I have a 996 C2 with 60000 miles on it.
Bought it under couple of years ago.
Seemed to have no issue at the time (as passed PPI by Porsche dealer with flying numbers).
soon after first routine oil change and a minor service (by Porsche dealer) had oil leak!!

Went back to the dealer right away.
They ended up saying that there is a leak and they need to bring down the engine to pinpoint the fault. As I had no choice agreed to their suggestion. After having the engine down, they said it was a small hose (worth 50 USD) that leaked the oil but as the engine is down, I might as well get other "consumables" replaced. So they go around changing some cables and pipes and assuring me that nothing further needed in foreseeable future!
Sure enough they pass on ~7000 USD bill.
As I bring the car out, it gives me CEL.
After few returns to them (back and forth as they initially just blamed it on OBD) they ended up saying that it was due to faulty Catalytic converters and they suggested to change them for me "if I want the CEL gone permanently".
The quote is pretty hefty!

the parts they are asking me to change:
996.113.031.BX -Catalytic Convertor-
996.113.032.BX -Catalytic Convertor-
996.606.178.01 (2 of these) - Oxygen Sensor-
996.606.168.01 (2 of these) - Oxygen Sensor-
900.074.287.02 -Bolts-


As you can tell, I am not that handy person as many of you guys are and have to trust the dealers blindly!
I am not sure as the part of the world I am at has little experienced (and honest) shops that I could trust outside the dealership.

As I am planning to keep the car for few years more -if I could- I was going to follow what you guys advice...
I have to say that with CEL on, I have not noticed any performance issues.
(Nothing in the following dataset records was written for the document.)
Lemma set_nr_generators_changes {St} (impl : Impl St) (w : World St) (n : N) :
  changes (this w) (this (set_nr_generators impl n w).2).
Proof.
  unfold set_nr_generators, bind, get, throw, modify, virtual. simpl.
  case_bool_decide as Hn; simpl.
  - by apply changes_cache.
  - apply changes_count. unfold nr_generators in Hn.
    by destruct (decide (_nrgens (this w) = UNDEFINED)).
Qed.

Lemma add_pair_changes {St} (impl : Impl St) (w : World St) (u v : word_type) :
  changes (this w) (this (add_pair impl u v w).2).
Proof.
  destruct (add_pair_this impl w u v) as [->|(Hu & Hv & Hne & ->)].
  - by apply changes_cache.
  - by apply changes_pair.
Qed.

Lemma quotient_semigroup_changes {St} (impl : Impl St) (w : World St) :
  changes (this w) (this (quotient_semigroup impl w).2).
Proof.
  unfold quotient_semigroup, bind, get, throw, modify, virtual, ret. simpl.
  case_bool_decide; simpl; [by apply changes_cache|].
  destruct (is_quotient_obviously_infinite impl (sub w)) as [[[|]| | |] s1];
    simpl; try (by apply changes_cache).
  case_bool_decide as Hq; simpl; [|by apply changes_cache].
  destruct (quotient_impl impl s1) as [[q| | |] s2];
    simpl; try (by apply changes_cache).
  by apply changes_quotient.
Qed.

(** A computation that leaves the data members alone can be skipped over
    when reasoning about them. *)
Lemma bind_frame {St A B} (m : World St -> outcome A * World St)
    (k : A -> World St -> outcome B * World St) (w : World St)
    (P : CongBase -> Prop) :
  keeps eq m ->
  P (this w) ->
  (forall a w1, this w1 = this w -> P (this (k a w1).2)) ->
  P (this (bind m k w).2).
Proof.
  intros Hm Hw Hk. unfold bind. specialize (Hm w).
  destruct (m w) as [[a|e| |] w1]; simpl in *; rewrite <- ?Hm; try done.
  by apply Hk.
Qed.

Lemma bind_get {St B} (k : CongBase -> World St -> outcome B * World St)
    (w : World St) :
  bind get k w = k (this w) w.
Proof. reflexivity. Qed.

Lemma set_parent_semigroup_changes {St} (debug : bool) (w : World St)
    (prnt : pointer) :
  changes (this w) (this (set_parent_semigroup debug prnt w).2).
Proof.
  assert (Hsame : changes (this w) (this w)) by (by apply changes_cache).
  unfold set_parent_semigroup.
  apply bind_frame; [repeat keeps_step | exact Hsame | intros _ w1 H1].
  rewrite bind_get, H1.
  case_bool_decide as Hp; [simpl; by rewrite H1|].
  apply bind_frame; [repeat keeps_step | by rewrite H1 | intros _ w2 H2].
  apply bind_frame; [repeat keeps_step | by rewrite H2, H1 | intros _ w3 H3].
  unfold bind, modify, get, ret. simpl. rewrite H3, H2, H1.
  pose proof (changes_parent (this w) prnt Hp) as Hc.
  by destruct (bool_decide (_gen_pairs (this w) = [])).
Qed.

(** Every member function changes the data members in one of the five
    ways of [changes]. *)
Lemma perform_changes {St} (impl : Impl St) (debug : bool) (o : operation)
    (w : World St) :
  changes (this w) (this (perform impl debug o w)).
Proof.
  destruct o; simpl.
  - apply set_nr_generators_changes.
  - apply add_pair_changes.
  - apply changes_cache.
    assert (Hk : keeps same_members (contains impl w1 w2))
      by (unfold contains; repeat keeps_step).
    apply Hk.
  - apply changes_cache.
    assert (Hk : keeps same_members (less impl w1 w2))
      by (unfold less; repeat keeps_step).
    apply Hk.
  - apply quotient_semigroup_changes.
  - apply set_parent_semigroup_changes.
  - apply changes_cache.
    assert (Hk : keeps same_members (cbegin_ntc impl debug)).
    { unfold cbegin_ntc. apply keeps_bind;
        [apply _ | apply init_non_trivial_classes_keeps_members
        | intros ?; repeat keeps_step]. }
    apply Hk.
  - apply changes_cache.
    assert (Hk : keeps same_members (cend_ntc impl debug)).
    { unfold cend_ntc. apply keeps_bind;
        [apply _ | apply init_non_trivial_classes_keeps_members
        | intros ?; repeat keeps_step]. }
    apply Hk.
  - apply changes_cache.
    assert (Hk : keeps same_members (nr_non_trivial_classes impl debug)).
    { unfold nr_non_trivial_classes. apply keeps_bind;
        [apply _ | apply init_non_trivial_classes_keeps_members
        | intros ?; repeat keeps_step]. }
    apply Hk.
Qed.

(** ** Invariants of the data members *)

Lemma perform_all_invariant {St} (impl : Impl St) (debug : bool)
    (P : CongBase -> Prop) :
  (forall c c', changes c c' -> P c -> P c') ->
  forall (ops : list operation) (w : World St),
    P (this w) -> P (this (perform_all impl debug ops w)).
Proof.
  intros Hstep ops. induction ops as [|o ops IH]; intros w Hw; simpl; [done|].
  apply IH. eapply Hstep; [apply perform_changes | exact Hw].
Qed.

#[global] Instance grows_preorder : PreOrder grows.
Proof.
  split.
  - intros c. by split.
  - intros c1 c2 c3 (Hp1 & Ht1 & Hn1) (Hp2 & Ht2 & Hn2). split; [|split].
    + by etransitivity.
    + congruence.
    + intros Hn. rewrite Hn2; [by apply Hn1|]. by rewrite Hn1.
Qed.
(* ===== verification/EpollSpec.v ===== *)
(** * The contract of the I/O service

    Lemmas and theorems about the definitions of [Epoll]: symbolic execution of the
    store monad, the contract of the asynchronous operations ([proactor_exactly_once]: whatever
    is posted, refused, completed and closed, posting does not fault and each handler is called
    at most once, in order; as long as the system refuses no post and none is made while one is
    outstanding, every event calls its handler), the deferred close, and what the operations do
    when a post is refused ([failed_post_breaks_events]) or made twice
    ([second_read_breaks_the_first]). *)

From Stdlib Require Import ZArith Lia List Strings.Byte Init.Byte.
From stdpp Require Import base numbers list option gmap relations.
From S2P Require Import Prelude Epoll.

(** ** Reasoning about the state word *)

Lemma M_GET_BIT_testbit x y : 0 <= y → M_GET_BIT x y = Z.testbit x y.
Proof.
  intros Hy. unfold M_GET_BIT.
  destruct (Z.testbit x y) eqn:E.
  - apply negb_true_iff, Z.eqb_neq. intros E0.
    apply (f_equal (λ z, Z.testbit z y)) in E0.
    rewrite Z.land_spec, E, Z.shiftl_spec, Z.sub_diag, Z.bits_0 in E0 by done. done.
  - apply negb_false_iff, Z.eqb_eq. apply Z.bits_inj'. intros n Hn.
    rewrite Z.land_spec, Z.bits_0. destruct (decide (n = y)) as [->|Hne]; [by rewrite E|].
    rewrite Z.shiftl_spec by done.
    destruct (decide (n < y)).
    + rewrite (Z.testbit_neg_r _ (n - y)) by lia. by rewrite andb_false_r.
    + replace 1 with (2 ^ 0) by done. rewrite Z.pow2_bits_false by lia. by rewrite andb_false_r.
Qed.

Lemma testbit_shiftl_1 y n : 0 <= y → 0 <= n → Z.testbit (Z.shiftl 1 y) n = (n =? y).
Proof.
  intros Hy Hn. rewrite Z.shiftl_1_l, Z.pow2_bits_eqb by done. apply Z.eqb_sym.
Qed.

Lemma GET_SET x y z : 0 <= y → 0 <= z → M_GET_BIT (M_SET_BIT x y) z = M_GET_BIT x z || (z =? y).
Proof.
  intros. rewrite !M_GET_BIT_testbit by done. unfold M_SET_BIT.
  by rewrite Z.lor_spec, testbit_shiftl_1.
Qed.

Lemma GET_CLR x y z : 0 <= y → 0 <= z → M_GET_BIT (M_CLR_BIT x y) z = M_GET_BIT x z && negb (z =? y).
Proof.
  intros. rewrite !M_GET_BIT_testbit by done. unfold M_CLR_BIT.
  by rewrite Z.land_spec, Z.lnot_spec, testbit_shiftl_1.
Qed.

Lemma has_bit_lor x y b : has_bit (Z.lor x y) b = has_bit x b || has_bit y b.
Proof.
  unfold has_bit. rewrite Z.land_comm, Z.land_lor_distr_r, (Z.land_comm x), (Z.land_comm y).
  destruct (Z.eqb_spec (Z.lor (Z.land b x) (Z.land b y)) 0) as [E|E].
  - apply Z.lor_eq_0_iff in E as [-> ->]. done.
  - destruct (Z.eqb_spec (Z.land b x) 0) as [E1|]; [|done].
    destruct (Z.eqb_spec (Z.land b y) 0) as [E2|]; [|done].
    by rewrite E1, E2 in E.
Qed.

Lemma has_bit_clear x a b : Z.land a b = 0 → has_bit (type_clear a x) b = has_bit x b.
Proof.
  intros Hab. unfold has_bit, type_clear. do 2 f_equal.
  rewrite <- Z.land_assoc. f_equal. apply Z.bits_inj'. intros n Hn.
  rewrite Z.land_spec, Z.lnot_spec by done.
  apply (f_equal (λ z, Z.testbit z n)) in Hab. rewrite Z.land_spec, Z.bits_0 in Hab.
  by destruct (Z.testbit a n), (Z.testbit b n).
Qed.

Lemma has_bit_clear_same x a : has_bit (type_clear a x) a = false.
Proof.
  unfold has_bit, type_clear. rewrite <- Z.land_assoc, (Z.land_comm (Z.lnot a)), Z.land_lnot_diag.
  by rewrite Z.land_0_r.
Qed.

(** Decide the bits of a state word or an operation type. *)
Ltac bits :=
  repeat first
    [ rewrite GET_SET by done | rewrite GET_CLR by done
    | rewrite has_bit_lor | rewrite has_bit_clear_same
    | rewrite has_bit_clear by done ];
  repeat match goal with
  | |- context [Z.eqb ?a ?b] => let v := eval vm_compute in (Z.eqb a b) in change (Z.eqb a b) with v
  | |- context [has_bit ?a ?b] => is_ground a; let v := eval vm_compute in (has_bit a b) in
      change (has_bit a b) with v
  end;
  rewrite ?andb_true_r, ?andb_false_r, ?orb_true_r, ?orb_false_r.

(** ** Symbolic execution *)

Section exec.
Context {K EP H : Type} `{!Kernel K EP}.
Abbreviation World := (World (K:=K) (H:=H)).
Implicit Types w : World.

(** Loops named by the service exist. *)
Record svc_wf w : Prop := {
  sw_ios : Forall (λ s, is_Some (w_ios w !! s)) (implvector (w_svc w));
  sw_map : map_Forall (λ _ s, is_Some (w_ios w !! s)) (implmap (w_svc w));
  sw_cnt : Z.of_nat (length (implvector (w_svc w))) < 2 ^ 32
}.

Lemma upd_run i (f : core H → core H) w c :
  w_cores w !! i = Some c →
  upd (Some i) f w = Some (tt, mkWorld (w_k w) (<[i := f c]> (w_cores w)) (w_ios w) (w_svc w)).
Proof. intros E. unfold upd. cbn [mbind option_bind]. by rewrite E. Qed.

Lemma core_of_run i w c : w_cores w !! i = Some c → core_of (Some i) w = Some (c, w).
Proof. intros E. unfold core_of. cbn [mbind option_bind]. by rewrite E. Qed.


Lemma upd_io_run s f w io :
  w_ios w !! s = Some io →
  upd_io s f w = Some (tt, mkWorld (w_k w) (w_cores w) (<[s := f io]> (w_ios w)) (w_svc w)).
Proof. intros E. unfold upd_io. by rewrite E. Qed.

Lemma M_Impl_Fd_run i w c : w_cores w !! i = Some c → M_Impl_Fd (Some i) w = Some (c_fd c, w).
Proof. intros E. unfold M_Impl_Fd. by rewrite (st_bind_some _ _ _ _ _ (core_of_run _ _ _ E)). Qed.

Lemma M_Impl_Epoll_run i w c :
  w_cores w !! i = Some c → M_Impl_Epoll (Some i) w = Some (c_epoll c, w).
Proof. intros E. unfold M_Impl_Epoll. by rewrite (st_bind_some _ _ _ _ _ (core_of_run _ _ _ E)). Qed.

Lemma M_Impl_Get_run b i w c :
  w_cores w !! i = Some c → M_Impl_Get b (Some i) w = Some (M_GET_BIT (c_state c) b, w).
Proof. intros E. unfold M_Impl_Get. by rewrite (st_bind_some _ _ _ _ _ (core_of_run _ _ _ E)). Qed.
If it was not for the CEL -that nags me every time I turn the engine on- and its reminder on the dash, I would have not bothered at all.
Also, as I m planning to move to another province/country, there is a bid chance having CEL would end up costing me to get rid of the car that I honestly love at this moment.

so,
  1. Do you guys think that changing Cat Convertors (and other parts) is the way to go?
  2. Cat Delete is an option, however I am not sure if the government annual check up would let me go through with that... also out of province inspections (in Alberta Canada) may also be a hassle.
  3. if I have to, whom should I buy the parts from (who can give a reasonable -in quality and price- aftermarkets)?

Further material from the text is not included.